What is needed:
Only the lines from the start of the entries through the line with "rewrite wrap64_id by" are wanted; please output them exactly.
━━ Data supplied
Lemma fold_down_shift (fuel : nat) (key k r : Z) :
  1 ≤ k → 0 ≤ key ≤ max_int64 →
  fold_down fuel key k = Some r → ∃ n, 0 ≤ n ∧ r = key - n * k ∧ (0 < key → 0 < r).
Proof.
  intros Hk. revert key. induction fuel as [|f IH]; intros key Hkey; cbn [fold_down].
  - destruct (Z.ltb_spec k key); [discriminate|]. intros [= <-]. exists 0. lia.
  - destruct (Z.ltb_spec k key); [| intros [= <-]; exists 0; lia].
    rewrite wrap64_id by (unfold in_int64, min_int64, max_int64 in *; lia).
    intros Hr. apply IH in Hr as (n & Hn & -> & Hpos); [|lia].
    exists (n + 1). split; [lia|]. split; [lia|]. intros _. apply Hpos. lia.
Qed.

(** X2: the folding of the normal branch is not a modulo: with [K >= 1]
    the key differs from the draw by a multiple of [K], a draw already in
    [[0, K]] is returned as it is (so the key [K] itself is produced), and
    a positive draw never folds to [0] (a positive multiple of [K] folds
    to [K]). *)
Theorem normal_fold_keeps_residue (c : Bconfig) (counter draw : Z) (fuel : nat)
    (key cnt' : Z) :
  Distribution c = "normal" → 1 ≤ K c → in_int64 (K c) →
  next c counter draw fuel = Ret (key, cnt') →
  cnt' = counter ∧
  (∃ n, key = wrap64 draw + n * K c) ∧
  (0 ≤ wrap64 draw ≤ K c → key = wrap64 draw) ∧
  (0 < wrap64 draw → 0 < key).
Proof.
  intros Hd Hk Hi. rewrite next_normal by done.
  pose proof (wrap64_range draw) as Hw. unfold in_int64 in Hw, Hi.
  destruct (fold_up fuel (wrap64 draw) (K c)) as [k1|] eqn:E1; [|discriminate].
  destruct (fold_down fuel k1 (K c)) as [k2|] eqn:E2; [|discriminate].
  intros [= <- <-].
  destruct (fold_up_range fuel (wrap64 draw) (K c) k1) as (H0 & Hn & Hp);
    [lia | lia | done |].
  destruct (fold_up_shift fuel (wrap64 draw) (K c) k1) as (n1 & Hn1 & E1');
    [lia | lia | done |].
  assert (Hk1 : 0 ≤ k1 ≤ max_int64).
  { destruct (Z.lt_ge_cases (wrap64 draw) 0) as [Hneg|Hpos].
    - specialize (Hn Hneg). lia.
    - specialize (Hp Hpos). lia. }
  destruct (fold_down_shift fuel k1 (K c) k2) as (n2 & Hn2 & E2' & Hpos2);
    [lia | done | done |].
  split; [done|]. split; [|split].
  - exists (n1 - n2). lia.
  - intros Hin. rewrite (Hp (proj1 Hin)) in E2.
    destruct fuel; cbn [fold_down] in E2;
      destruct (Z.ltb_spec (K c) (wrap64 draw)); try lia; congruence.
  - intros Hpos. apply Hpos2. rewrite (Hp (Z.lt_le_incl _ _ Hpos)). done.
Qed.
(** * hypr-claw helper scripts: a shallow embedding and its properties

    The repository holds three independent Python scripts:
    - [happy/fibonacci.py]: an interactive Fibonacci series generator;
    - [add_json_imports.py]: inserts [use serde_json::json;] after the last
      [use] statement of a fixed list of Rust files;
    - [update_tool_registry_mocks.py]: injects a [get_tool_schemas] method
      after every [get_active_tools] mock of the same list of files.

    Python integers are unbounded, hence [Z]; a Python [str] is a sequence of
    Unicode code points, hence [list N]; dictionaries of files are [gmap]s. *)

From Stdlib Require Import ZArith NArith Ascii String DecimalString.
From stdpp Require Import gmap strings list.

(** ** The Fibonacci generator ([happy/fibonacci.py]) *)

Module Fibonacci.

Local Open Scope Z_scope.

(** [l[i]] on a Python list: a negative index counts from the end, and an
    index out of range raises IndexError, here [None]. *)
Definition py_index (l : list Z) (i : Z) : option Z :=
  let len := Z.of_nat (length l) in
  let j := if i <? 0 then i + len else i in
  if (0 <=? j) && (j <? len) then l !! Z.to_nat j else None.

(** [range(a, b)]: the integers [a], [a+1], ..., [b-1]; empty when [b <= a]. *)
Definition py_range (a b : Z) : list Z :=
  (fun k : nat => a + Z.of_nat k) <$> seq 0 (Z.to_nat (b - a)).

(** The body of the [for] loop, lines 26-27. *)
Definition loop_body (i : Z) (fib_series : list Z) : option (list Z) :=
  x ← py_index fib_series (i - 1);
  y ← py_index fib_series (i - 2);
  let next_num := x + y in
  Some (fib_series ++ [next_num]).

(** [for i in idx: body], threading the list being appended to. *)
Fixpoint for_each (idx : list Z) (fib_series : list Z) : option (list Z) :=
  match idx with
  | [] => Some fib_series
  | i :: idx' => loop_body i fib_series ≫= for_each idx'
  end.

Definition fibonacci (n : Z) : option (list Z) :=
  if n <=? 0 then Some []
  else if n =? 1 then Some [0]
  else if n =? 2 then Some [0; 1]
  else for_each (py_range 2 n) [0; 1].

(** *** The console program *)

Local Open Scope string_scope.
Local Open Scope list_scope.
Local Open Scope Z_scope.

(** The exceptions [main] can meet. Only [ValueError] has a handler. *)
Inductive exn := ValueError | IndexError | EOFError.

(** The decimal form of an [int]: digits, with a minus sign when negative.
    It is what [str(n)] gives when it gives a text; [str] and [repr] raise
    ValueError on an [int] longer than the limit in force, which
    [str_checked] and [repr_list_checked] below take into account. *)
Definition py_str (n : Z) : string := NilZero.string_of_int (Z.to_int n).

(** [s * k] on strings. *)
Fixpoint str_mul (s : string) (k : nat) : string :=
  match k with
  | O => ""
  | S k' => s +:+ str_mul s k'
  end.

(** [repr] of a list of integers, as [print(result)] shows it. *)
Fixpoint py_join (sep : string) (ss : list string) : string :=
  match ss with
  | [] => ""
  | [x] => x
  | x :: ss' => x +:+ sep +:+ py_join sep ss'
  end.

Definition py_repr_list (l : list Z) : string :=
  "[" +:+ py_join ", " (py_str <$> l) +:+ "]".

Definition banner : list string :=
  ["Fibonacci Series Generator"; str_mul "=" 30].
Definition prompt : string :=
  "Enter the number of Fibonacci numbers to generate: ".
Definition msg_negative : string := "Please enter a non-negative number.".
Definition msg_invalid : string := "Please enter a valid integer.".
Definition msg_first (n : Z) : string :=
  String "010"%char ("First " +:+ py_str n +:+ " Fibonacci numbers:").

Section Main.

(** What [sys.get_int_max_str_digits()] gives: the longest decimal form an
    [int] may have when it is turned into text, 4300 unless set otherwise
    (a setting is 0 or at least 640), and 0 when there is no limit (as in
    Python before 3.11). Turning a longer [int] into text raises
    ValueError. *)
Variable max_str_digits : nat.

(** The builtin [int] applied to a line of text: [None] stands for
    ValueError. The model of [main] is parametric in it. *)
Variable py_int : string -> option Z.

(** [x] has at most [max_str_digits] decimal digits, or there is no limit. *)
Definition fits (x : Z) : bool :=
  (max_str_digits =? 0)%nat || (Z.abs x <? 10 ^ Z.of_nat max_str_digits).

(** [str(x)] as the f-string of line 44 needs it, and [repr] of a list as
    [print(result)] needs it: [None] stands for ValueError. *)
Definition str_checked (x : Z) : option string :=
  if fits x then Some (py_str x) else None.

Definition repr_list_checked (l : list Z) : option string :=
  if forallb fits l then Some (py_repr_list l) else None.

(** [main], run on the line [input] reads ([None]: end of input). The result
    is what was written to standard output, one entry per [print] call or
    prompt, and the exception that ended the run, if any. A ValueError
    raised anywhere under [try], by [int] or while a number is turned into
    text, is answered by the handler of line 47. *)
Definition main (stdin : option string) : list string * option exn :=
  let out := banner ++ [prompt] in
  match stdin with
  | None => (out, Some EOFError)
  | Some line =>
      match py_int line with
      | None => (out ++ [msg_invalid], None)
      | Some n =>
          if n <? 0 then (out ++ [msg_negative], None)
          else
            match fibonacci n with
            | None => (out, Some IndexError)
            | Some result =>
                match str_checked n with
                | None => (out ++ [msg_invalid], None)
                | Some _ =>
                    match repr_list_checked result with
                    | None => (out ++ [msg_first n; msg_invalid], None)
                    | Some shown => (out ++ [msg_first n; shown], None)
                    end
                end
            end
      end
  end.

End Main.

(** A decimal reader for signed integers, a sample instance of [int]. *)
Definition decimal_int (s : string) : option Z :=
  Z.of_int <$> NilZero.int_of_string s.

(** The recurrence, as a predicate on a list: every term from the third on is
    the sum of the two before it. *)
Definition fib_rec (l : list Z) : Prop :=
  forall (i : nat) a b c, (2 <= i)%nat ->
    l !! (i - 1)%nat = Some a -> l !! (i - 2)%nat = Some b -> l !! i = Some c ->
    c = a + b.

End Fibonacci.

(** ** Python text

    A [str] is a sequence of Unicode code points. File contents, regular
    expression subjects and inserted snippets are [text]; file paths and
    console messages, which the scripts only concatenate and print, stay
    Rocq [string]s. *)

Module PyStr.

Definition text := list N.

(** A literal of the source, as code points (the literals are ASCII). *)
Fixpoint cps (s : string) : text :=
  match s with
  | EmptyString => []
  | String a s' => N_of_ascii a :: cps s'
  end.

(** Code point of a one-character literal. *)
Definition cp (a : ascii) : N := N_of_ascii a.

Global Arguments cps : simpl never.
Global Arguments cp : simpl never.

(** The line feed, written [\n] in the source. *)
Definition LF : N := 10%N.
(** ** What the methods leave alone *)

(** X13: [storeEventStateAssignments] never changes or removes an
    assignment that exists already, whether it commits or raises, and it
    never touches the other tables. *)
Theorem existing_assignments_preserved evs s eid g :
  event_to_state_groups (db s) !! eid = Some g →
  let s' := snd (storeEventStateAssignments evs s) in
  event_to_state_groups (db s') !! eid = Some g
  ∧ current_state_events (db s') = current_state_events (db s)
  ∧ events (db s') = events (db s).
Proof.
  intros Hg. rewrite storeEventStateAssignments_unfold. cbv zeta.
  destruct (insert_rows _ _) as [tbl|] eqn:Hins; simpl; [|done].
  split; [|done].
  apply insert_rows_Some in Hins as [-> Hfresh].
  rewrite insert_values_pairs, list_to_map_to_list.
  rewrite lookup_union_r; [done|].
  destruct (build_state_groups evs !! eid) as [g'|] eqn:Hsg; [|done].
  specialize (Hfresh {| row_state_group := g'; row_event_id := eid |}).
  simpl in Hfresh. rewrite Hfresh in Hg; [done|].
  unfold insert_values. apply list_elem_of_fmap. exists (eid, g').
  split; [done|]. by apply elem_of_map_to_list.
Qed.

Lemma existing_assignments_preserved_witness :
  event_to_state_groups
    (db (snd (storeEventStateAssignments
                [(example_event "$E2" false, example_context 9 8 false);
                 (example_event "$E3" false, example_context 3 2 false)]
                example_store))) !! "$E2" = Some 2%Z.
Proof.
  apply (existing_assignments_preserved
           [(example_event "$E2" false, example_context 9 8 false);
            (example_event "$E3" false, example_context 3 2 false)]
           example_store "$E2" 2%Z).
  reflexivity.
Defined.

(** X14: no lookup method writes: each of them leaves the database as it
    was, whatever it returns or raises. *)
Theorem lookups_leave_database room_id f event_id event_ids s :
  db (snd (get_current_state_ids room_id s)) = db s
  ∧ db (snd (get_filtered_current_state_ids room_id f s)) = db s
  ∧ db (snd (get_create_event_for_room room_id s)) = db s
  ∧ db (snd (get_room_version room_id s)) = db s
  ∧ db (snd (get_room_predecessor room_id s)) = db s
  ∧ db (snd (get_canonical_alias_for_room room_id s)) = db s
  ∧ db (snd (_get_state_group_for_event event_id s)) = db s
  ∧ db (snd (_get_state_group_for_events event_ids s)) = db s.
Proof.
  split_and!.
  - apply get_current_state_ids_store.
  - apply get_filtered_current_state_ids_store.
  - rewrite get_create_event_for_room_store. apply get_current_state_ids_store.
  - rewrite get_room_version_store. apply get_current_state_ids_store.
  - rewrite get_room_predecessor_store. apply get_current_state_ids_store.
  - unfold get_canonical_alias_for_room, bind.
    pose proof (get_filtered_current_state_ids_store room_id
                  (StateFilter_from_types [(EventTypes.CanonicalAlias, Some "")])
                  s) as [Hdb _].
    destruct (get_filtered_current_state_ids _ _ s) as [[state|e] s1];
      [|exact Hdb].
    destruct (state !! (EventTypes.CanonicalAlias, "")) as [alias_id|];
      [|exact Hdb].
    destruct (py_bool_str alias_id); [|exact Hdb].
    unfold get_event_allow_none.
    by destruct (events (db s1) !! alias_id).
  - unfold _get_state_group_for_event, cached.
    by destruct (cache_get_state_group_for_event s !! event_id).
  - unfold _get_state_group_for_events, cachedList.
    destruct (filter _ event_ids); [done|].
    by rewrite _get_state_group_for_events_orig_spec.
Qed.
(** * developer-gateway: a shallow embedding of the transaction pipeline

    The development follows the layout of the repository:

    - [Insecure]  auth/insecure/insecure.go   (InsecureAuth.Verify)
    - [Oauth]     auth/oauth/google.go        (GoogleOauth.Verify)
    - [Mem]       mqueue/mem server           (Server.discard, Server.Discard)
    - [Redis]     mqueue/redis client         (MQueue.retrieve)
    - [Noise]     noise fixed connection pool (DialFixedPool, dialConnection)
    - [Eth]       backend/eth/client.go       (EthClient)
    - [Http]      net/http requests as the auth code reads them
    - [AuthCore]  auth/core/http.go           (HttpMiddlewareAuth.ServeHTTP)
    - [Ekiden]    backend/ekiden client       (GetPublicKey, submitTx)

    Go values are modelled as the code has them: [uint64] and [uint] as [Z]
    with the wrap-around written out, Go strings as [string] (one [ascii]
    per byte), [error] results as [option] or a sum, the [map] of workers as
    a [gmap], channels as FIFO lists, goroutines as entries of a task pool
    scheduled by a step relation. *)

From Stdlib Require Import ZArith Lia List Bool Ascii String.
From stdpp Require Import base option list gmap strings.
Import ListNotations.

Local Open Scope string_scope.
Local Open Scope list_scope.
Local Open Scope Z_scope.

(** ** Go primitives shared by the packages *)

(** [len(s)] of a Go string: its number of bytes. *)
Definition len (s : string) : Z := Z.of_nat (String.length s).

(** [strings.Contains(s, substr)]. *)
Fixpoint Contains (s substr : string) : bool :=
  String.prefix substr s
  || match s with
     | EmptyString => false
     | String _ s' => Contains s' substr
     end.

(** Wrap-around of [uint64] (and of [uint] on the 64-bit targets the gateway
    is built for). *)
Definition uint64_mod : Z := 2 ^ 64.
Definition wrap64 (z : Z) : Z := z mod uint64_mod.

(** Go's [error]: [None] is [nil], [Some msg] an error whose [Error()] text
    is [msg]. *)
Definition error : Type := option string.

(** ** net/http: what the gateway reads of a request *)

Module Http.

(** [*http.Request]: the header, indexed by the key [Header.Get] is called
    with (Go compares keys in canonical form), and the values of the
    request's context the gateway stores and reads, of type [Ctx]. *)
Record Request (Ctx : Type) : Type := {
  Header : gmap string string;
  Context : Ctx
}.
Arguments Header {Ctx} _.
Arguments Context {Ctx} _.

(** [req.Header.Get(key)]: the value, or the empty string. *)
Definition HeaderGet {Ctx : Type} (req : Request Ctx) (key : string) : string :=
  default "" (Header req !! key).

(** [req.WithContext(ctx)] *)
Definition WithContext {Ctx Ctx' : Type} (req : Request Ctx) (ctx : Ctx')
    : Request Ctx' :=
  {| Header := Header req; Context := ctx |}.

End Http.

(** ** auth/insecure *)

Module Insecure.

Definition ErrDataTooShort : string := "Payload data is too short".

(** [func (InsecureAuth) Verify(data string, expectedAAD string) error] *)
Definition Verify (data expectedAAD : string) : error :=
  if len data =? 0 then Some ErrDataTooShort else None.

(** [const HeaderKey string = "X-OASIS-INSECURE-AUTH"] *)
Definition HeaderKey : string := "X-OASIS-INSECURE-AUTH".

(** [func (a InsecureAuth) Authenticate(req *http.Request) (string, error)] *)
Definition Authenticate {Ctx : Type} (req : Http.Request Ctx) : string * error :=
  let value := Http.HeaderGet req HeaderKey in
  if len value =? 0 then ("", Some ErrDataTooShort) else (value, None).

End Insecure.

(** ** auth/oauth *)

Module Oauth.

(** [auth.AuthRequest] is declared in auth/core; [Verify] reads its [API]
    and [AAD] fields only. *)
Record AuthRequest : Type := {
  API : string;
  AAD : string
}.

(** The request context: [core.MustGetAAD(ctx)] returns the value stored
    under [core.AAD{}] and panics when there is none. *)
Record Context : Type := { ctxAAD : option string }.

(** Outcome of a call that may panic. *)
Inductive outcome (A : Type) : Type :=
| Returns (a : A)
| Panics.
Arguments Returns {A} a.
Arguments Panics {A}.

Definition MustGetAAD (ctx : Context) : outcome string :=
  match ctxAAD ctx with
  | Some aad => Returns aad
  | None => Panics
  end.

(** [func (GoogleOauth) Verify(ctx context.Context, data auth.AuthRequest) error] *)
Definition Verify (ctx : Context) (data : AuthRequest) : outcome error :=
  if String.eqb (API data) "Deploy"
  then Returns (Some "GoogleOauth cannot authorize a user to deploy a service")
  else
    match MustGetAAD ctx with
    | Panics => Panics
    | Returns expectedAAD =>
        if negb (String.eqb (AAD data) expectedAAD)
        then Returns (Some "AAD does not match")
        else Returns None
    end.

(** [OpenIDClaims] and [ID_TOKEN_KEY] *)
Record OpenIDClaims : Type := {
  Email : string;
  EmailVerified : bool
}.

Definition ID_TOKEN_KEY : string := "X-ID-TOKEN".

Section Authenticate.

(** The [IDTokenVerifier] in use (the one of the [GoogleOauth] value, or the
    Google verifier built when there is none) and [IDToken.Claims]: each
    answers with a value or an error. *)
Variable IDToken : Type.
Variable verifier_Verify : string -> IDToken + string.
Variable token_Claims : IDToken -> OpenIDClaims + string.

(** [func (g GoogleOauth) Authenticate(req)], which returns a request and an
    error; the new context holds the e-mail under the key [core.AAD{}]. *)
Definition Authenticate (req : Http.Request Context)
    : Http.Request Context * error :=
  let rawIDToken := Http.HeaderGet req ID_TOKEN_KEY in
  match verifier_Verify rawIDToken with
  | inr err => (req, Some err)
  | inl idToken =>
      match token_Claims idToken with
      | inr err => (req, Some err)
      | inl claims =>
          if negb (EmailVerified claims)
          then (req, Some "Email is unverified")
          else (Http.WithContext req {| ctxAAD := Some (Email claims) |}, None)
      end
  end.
━━━━
Reply:
Lemma fold_down_shift (fuel : nat) (key k r : Z) :
  1 ≤ k → 0 ≤ key ≤ max_int64 →
  fold_down fuel key k = Some r → ∃ n, 0 ≤ n ∧ r = key - n * k ∧ (0 < key → 0 < r).
Proof.
  intros Hk. revert key. induction fuel as [|f IH]; intros key Hkey; cbn [fold_down].
  - destruct (Z.ltb_spec k key); [discriminate|]. intros [= <-]. exists 0. lia.
  - destruct (Z.ltb_spec k key); [| intros [= <-]; exists 0; lia].
    rewrite wrap64_id by (unfold in_int64, min_int64, max_int64 in *; lia).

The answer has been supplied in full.